> _Collected data_:

Lemma replaceLeaf_ok strays oldId newId meta s :
  snap_ok strays (snapshot s) -> snap_ok strays (snapshot (Wall.replaceLeaf oldId newId meta s).2).
Proof.
  intros Hok. unfold Wall.replaceLeaf. destruct (Ops.replace _ _ _) as [t [|]] eqn:E; [|done]. cbn [snd].
  apply (apply_op_true _ (OReplace oldId newId) _ (ok_tree _ Hok)) in E as [Hwf (Hn & Ho & Hl)].
  cbn [op_adds op_removes] in *. rewrite filter_one in Hl. simpl in Hl.
  assert (Hin : forall x, x ∈ leaves t <-> x = newId \/ (x <> oldId /\ x ∈ leaves (tree (snapshot s)))).
  { intros x. rewrite Hl, elem_of_cons. unfold Ops.leaves_without. by rewrite list_elem_of_filter. }
  assert (Hpo : omap_get oldId (parked (snapshot s)) = None).
  { destruct (omap_get oldId _) eqn:Hp; [|done]. destruct (ok_parked _ Hok oldId); [by rewrite Hp|]. apply Ho. by left. }
  apply entered_ok; [done|done| | |].
  - intros x Hx. apply Hin in Hx. tauto.
  - intros x Hx Hor Hm. rewrite omap_get_delete. case_decide; [|done]. subst. exfalso.
    destruct Hor as [Hor|Hor]; [apply Hin in Hor; tauto|]. rewrite Hpo in Hor. by destruct Hor.
  - intros z Hz. rewrite Hin. case_bool_decide as Hzo; simpl in Hz; [left; left; congruence|].
    destruct (ok_zoom _ Hok z Hz); [|tauto]. left. right. split; [congruence|done].
Qed.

> _Exercise details_: Please give all the entries above again, exactly as they stand.

> _Task result_:
Lemma replaceLeaf_ok strays oldId newId meta s :
  snap_ok strays (snapshot s) -> snap_ok strays (snapshot (Wall.replaceLeaf oldId newId meta s).2).
Proof.
  intros Hok. unfold Wall.replaceLeaf. destruct (Ops.replace _ _ _) as [t [|]] eqn:E; [|done]. cbn [snd].
  apply (apply_op_true _ (OReplace oldId newId) _ (ok_tree _ Hok)) in E as [Hwf (Hn & Ho & Hl)].
  cbn [op_adds op_removes] in *. rewrite filter_one in Hl. simpl in Hl.
  assert (Hin : forall x, x ∈ leaves t <-> x = newId \/ (x <> oldId /\ x ∈ leaves (tree (snapshot s)))).
  { intros x. rewrite Hl, elem_of_cons. unfold Ops.leaves_without. by rewrite list_elem_of_filter. }
  assert (Hpo : omap_get oldId (parked (snapshot s)) = None).
  { destruct (omap_get oldId _) eqn:Hp; [|done]. destruct (ok_parked _ Hok oldId); [by rewrite Hp|]. apply Ho. by left. }
  apply entered_ok; [done|done| | |].
  - intros x Hx. apply Hin in Hx. tauto.
  - intros x Hx Hor Hm. rewrite omap_get_delete. case_decide; [|done]. subst. exfalso.
    destruct Hor as [Hor|Hor]; [apply Hin in Hor; tauto|]. rewrite Hpo in Hor. by destruct Hor.
  - intros z Hz. rewrite Hin. case_bool_decide as Hzo; simpl in Hz; [left; left; congruence|].
    destruct (ok_zoom _ Hok z Hz); [|tauto]. left. right. split; [congruence|done].
Qed.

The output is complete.